Pukul dua dini hari, Jeffrey menghuni studio lukis di ujung taman belakang. Duduk ia ditemani sebatang rokok, sekaleng soda, buku sketsa berukuran A5 dan juga pensil dalam genggamannya. Sketsa bunga Cistus tergambar abstak lantaran ia menggunakan tangan kiri selama membuat itu. Tak jauh lebih baik dari lukisan-lukisan cantik milik Rosé yang terpajang di sana-sini.

Bukan masalah, Jeffrey hanya sekedar ingin mengungkapkan isi kepala. Ini tentang kekhawatirannya menghadapi malam yang akan datang. Jelas terlintas di pikiran Jeffrey bilamana ketika ia datang ke kediaman Johnny nanti, ia tak akan bisa keluar hidup-hidup. Maka, dituliskan Jeffrey sebuah makna bunga Cistus yang pernah ia baca dari tulisan di laman sederhana buatan Mark.

Esok, aku akan mati.

Pukul tiga dini hari, Jeffrey memutuskan untuk menemui sofa ruang tengah demi mengistirahatkan badan.
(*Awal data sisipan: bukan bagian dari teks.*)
Lemma reparent_run cur s : length (k_procs s) = NPROC ->
  wp (reparent cur) (fun _ s' => s' = set_k_procs (reparented cur (k_initproc s) NPROC (k_procs s)) s) s.
Proof.
  intros Hl. set (ini := k_initproc s).
  apply (wp_for_each (fun i s' => s' = set_k_procs (reparented cur ini i (k_procs s)) s)).
  - unfold reparented. simpl. replace (imap _ (k_procs s)) with (k_procs s); [by destruct s|].
    apply list_eq. intros j. rewrite list_lookup_imap. by destruct (k_procs s !! j).
  - intros i s' Hi ->. destruct (lookup_lt_is_Some_2 (k_procs s) i) as [p Hp]; [lia|].
    assert (exists q, reparented cur ini i (k_procs s) !! i = Some q /\ p_parent q = p_parent p /\
      bool_decide (p_state q = ZOMBIE) = bool_decide (p_state p = ZOMBIE)) as (q & Hq & Hpar & Hz).
    { unfold reparented. rewrite list_lookup_imap, Hp. simpl. eexists. split; [reflexivity|].
      rewrite Nat.ltb_irrefl. destruct (existsb _ _); [|done]. by rewrite wake_parent, wake_zombie. }
    replace (i + 1)%nat with (S i) by lia. rewrite (reparented_next cur ini i _ p Hp), Hq. simpl.
    apply wp_bind. eapply wp_getp; [exact Hq|]. unfold zombie_child, adopt. rewrite Hpar, Hz.
    destruct (bool_decide (p_parent p = Some cur)); simpl.
    + unfold wp, bind, gets, updp. simpl. rewrite Hq. destruct (bool_decide (p_state p = ZOMBIE)); simpl; [|done].
      rewrite wakeup1_run; [done|]. simpl. by rewrite length_insert, length_reparented.
    + unfold wp, skip, ret. by rewrite list_insert_id.
  - intros s' ->. done.
Qed.

(** ** Allocation *)

(** The processes have distinct positive pids below nextpid. *)
Definition pids_ok s : Prop :=
  0 < k_nextpid s < 2 ^ 31 /\
  (forall i p, k_procs s !! i = Some p -> p_state p <> UNUSED -> 0 < p_pid p < k_nextpid s) /\
  (forall i j p q, k_procs s !! i = Some p -> k_procs s !! j = Some q ->
     p_state p <> UNUSED -> p_state q <> UNUSED -> p_pid p = p_pid q -> i = j).

Definition unused (p : proc) : bool := bool_decide (p_state p = UNUSED).

Lemma find_unused_some s i p : length (k_procs s) = NPROC -> first_with unused (k_procs s) i p ->
  find_unused s = Ret (Some i) s.
Proof.
  intros Hl (Hi & Hu & Hlow). pose proof (lookup_lt_Some _ _ _ Hi). unfold find_unused.
  apply (for_range_find _ _ _ _ i); [lia| |].
  - intros j Hj. destruct (lookup_lt_is_Some_2 (k_procs s) j) as [q Hq]; [lia|].
    unfold bind, getp. rewrite Hq. pose proof (Hlow j q ltac:(lia) Hq) as E. unfold unused in E. by rewrite E.
  - unfold bind, getp. rewrite Hi. unfold unused in Hu. by rewrite Hu.
Qed.

Lemma find_unused_none s : length (k_procs s) = NPROC -> (forall i p, k_procs s !! i = Some p -> unused p = false) ->
  find_unused s = Ret None s.
Proof.
  intros Hl Hn. apply for_range_none. intros j Hj. destruct (lookup_lt_is_Some_2 (k_procs s) j) as [q Hq]; [lia|].
  unfold bind, getp. rewrite Hq. pose proof (Hn j q Hq) as E. unfold unused in E. by rewrite E.
Qed.

Context (sel : selection) (forkret_addr trapret_addr : Z).

(** What allocproc makes of a free entry. *)
Definition new_proc (pid kp : Z) (p : proc) : proc :=
  let p := set_p_context (mkContext 0 0 0 0 forkret_addr)
    (set_p_retaddr trapret_addr (set_p_kstack kp (set_p_pid pid (set_p_state EMBRYO p)))) in
  if bool_decide (sel = NONE) then p else init_paging sel p.

Lemma new_proc_state pid kp p : p_state (new_proc pid kp p) = EMBRYO.
Proof. unfold new_proc. by destruct (bool_decide _). Qed.
Lemma new_proc_pid pid kp p : p_pid (new_proc pid kp p) = pid.
Proof. unfold new_proc. by destruct (bool_decide _). Qed.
Ia memang sempat dihampiri mimpi buruk perihal hari esok, dan ia merasakan kehangatan datang dari sehelai selimut, pun ketenangan datang dari sentuhan yang berlabuh pada pelipis berkeringat. Keduanya itu Jeffrey sadari adalah ulah Rosé ketika aroma mawar menusuk penciuman.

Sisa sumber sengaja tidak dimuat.